Most coccyx pain is theorized to occur due to traumatic injury. Falls are the most common diagnostic theory, followed by sports accidents and other forms of trauma. Childbirth can cause coccyx injury, as well for some women.
A broken tailbone can certainly be painful, but is unlikely to enact chronic misery once healed. However, it is common for patients to have pain months, years or even decades after coccyx trauma, which is illogically blamed on the original injury. Remember that the body’s most basic imperative is to heal and heal it will.
It is highly unlikely that a trauma to the tailbone will actually create long lasting pain which endures even after the injury has healed. In these cases, the injury almost always acts as a back pain trigger and the enduring pain could either be ischemic or related to a yet undiscovered alternative anatomical problem.
Tailbone pain is one of the most difficult to treat and also one of the most commonly associated with the mindbody process. A slip in the bathtub when you were 10 is unlikely to cause pain when you are 30. A fall down the steps 3 years ago is unlikely to still be the real source of symptoms today. A slip on the ice 22 years prior is not logically the causation of pain in the present… I think you get the point here.

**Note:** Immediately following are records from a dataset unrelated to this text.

(* ===== verification/Status.v ===== *)
(** Status tables of [src/fdb_utils.c]: [_fdb_set_status], [_fdb_get_status],
    for every write granularity, and the alignment macros of
    [inc/fdb_low_lvl.h].

    A status is the number of leading cells of the table that were written, so
    a state machine advances by programming one more cell and never needs an
    erase.  With one-bit granularity a cell is a bit (most significant first),
    otherwise the first byte of a group of [gran / 8] bytes. *)
From S2P Require Import Prelude FdbDef.

(** [FDB_STATUS_TABLE_SIZE]. *)
Definition FDB_STATUS_TABLE_SIZE (gran status_number : Z) : Z :=
  if gran =? 1 then (status_number * gran + 7) / 8
  else ((status_number - 1) * gran + 7) / 8.

(** [FDB_WG_ALIGN] and [FDB_WG_ALIGN_DOWN]. *)
Definition FDB_WG_ALIGN (gran size : Z) : Z := FDB_ALIGN size ((gran + 7) / 8).
Definition FDB_WG_ALIGN_DOWN (gran size : Z) : Z := FDB_ALIGN_DOWN size ((gran + 7) / 8).

(** The table filled by [_fdb_set_status] and the byte index it returns;
    [None] is [SIZE_MAX]. *)
Definition _fdb_set_status (gran status_num status_index : Z) : list Z * option Z :=
  let status_table := replicate (Z.to_nat (FDB_STATUS_TABLE_SIZE gran status_num)) FDB_BYTE_ERASED in
  if 0 <? status_index then
    if gran =? 1 then
      let byte_index := (status_index - 1) / 8 in
      (alter (fun b => Z.land b (Z.shiftr 0x00ff (status_index mod 8)))
             (Z.to_nat byte_index) status_table, Some byte_index)
    else
      let byte_index := (status_index - 1) * (gran / 8) in
      (<[Z.to_nat byte_index := FDB_BYTE_WRITTEN]> status_table, Some byte_index)
  else (status_table, None).

(** The test of the loop of [_fdb_get_status]: cell [n] was written. *)
Definition status_cell_written (gran : Z) (status_table : list Z) (n : Z) : bool :=
  if gran =? 1 then
    Z.land (nth (Z.to_nat (n / 8)) status_table 0) (Z.shiftr 0x80 (n mod 8)) =? 0x00
  else
    nth (Z.to_nat (n * gran / 8)) status_table 0 =? FDB_BYTE_WRITTEN.

(** The loop [while (status_num --)]: [n] is [status_num], [i] the counter. *)
Fixpoint get_status_loop (gran : Z) (status_table : list Z) (n : nat) (i : Z) : Z :=
  match n with
  | O => i
  | S n => if status_cell_written gran status_table (Z.of_nat n) then i
           else get_status_loop gran status_table n (i + 1)
  end.

Definition _fdb_get_status (gran : Z) (status_table : list Z) (status_num : Z) : Z :=
  let status_num_bak := status_num - 1 in
  status_num_bak - get_status_loop gran status_table (Z.to_nat status_num_bak) 0.

(** ** Specification *)

(** The granularities the build accepts. *)
Definition valid_gran (gran : Z) : Prop := In gran [1; 8; 32; 64; 128; 256].

(** A status is the position of the last written cell, plus one. *)
Definition status_spec (gran : Z) (t : list Z) (num s : Z) : Prop :=
  0 <= s < num /\
  (s = 0 \/ status_cell_written gran t (s - 1) = true) /\
  (forall n, s <= n < num - 1 -> status_cell_written gran t n = false).

Lemma get_status_loop_spec gran t n i :
  let k := get_status_loop gran t n i - i in
  0 <= k <= Z.of_nat n /\
  (k = Z.of_nat n \/ status_cell_written gran t (Z.of_nat n - k - 1) = true) /\
  (forall j, Z.of_nat n - k <= j < Z.of_nat n -> status_cell_written gran t j = false).
Proof.
  revert i. induction n as [|n IH]; intros i; cbn [get_status_loop].
  - repeat split; try lia.
  - destruct (status_cell_written gran t (Z.of_nat n)) eqn:E.
    + replace (i - i) with 0 by lia. repeat split; try lia.
      right. rewrite <- E. f_equal; lia.
    + destruct (IH (i + 1)) as (Hk & Hw & Hu). cbv zeta in *.
      set (k := get_status_loop gran t n (i + 1) - (i + 1)) in *.
      replace (get_status_loop gran t n (i + 1) - i) with (k + 1) by lia.
      repeat split; try lia.
      * destruct Hw as [?|Hw]; [lia|]. right. rewrite <- Hw. f_equal; lia.
      * intros j Hj. destruct (decide (j = Z.of_nat n)) as [->|]; [done|]. apply Hu. lia.
Qed.

Lemma get_status_spec gran t num : 0 < num -> status_spec gran t num (_fdb_get_status gran t num).
Proof.
  intros Hn. unfold _fdb_get_status, status_spec.
  destruct (get_status_loop_spec gran t (Z.to_nat (num - 1)) 0) as (Hk & Hw & Hu).
  cbv zeta in *. rewrite Z.sub_0_r in *. rewrite Z2Nat.id in * by lia.
  set (k := get_status_loop _ _ _ _) in *.
  repeat split; [lia|lia| |].
  - destruct Hw as [?|Hw]; [left; lia|right]. rewrite <- Hw. f_equal; lia.
  - intros n Hnn. apply Hu. lia.
Qed.

Lemma status_spec_unique gran t num s s' :
  status_spec gran t num s -> status_spec gran t num s' -> s = s'.
Proof.
  intros (H1 & H2 & H3) (H1' & H2' & H3').
  destruct (Z.lt_trichotomy s s') as [Hlt|[|Hlt]]; [|done|].
  - destruct H2' as [?|H2']; [lia|]. rewrite H3 in H2' by lia. done.
  - destruct H2 as [?|H2]; [lia|]. rewrite H3' in H2 by lia. done.
Qed.

(** ** Reading back a status that was set *)

(** Case analysis on an integer known to lie in [0, 8). *)
Ltac cases8 k :=
  let H := fresh in
  assert (k = 0 \/ k = 1 \/ k = 2 \/ k = 3 \/ k = 4 \/ k = 5 \/ k = 6 \/ k = 7) as H by lia;
  destruct_or! H; subst k.

Lemma land_shiftr_ff s : 0 <= s < 8 -> Z.land 0xFF (Z.shiftr 0x00ff s) = Z.shiftr 0xff s.
Proof. intros. by cases8 s. Qed.

Lemma cell_bit_erased k : 0 <= k < 8 -> (Z.land 0xFF (Z.shiftr 0x80 k) =? 0) = false.
Proof. intros. by cases8 k. Qed.

(** Bit [k] (from the top) of a byte whose [s] leading bits were programmed. *)
Lemma cell_bit_written s k :
  0 <= s < 8 -> 0 <= k < 8 ->
  (Z.land (Z.shiftr 0xff s) (Z.shiftr 0x80 k) =? 0) = (k <? s).
Proof. intros. cases8 s; by cases8 k. Qed.

Lemma nth_replicate_Z n (i : nat) x : (i < n)%nat -> nth i (replicate n x) 0 = x.
Proof. intros H. apply nth_lookup_Some. by apply lookup_replicate_2. Qed.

Of course, there are exceptions, such as fractures which never did heal or did not heal correctly. However, these represent a minority of patients with coccyx pain. The rest may have lingering symptoms due to countless possible sources, including the high incidence of oxygen deprivation of the tissues in the area. These patients should be especially careful with invasive and surgical options, since the likelihood of a symptomatic recurrence in the same or a different area is statistically very likely.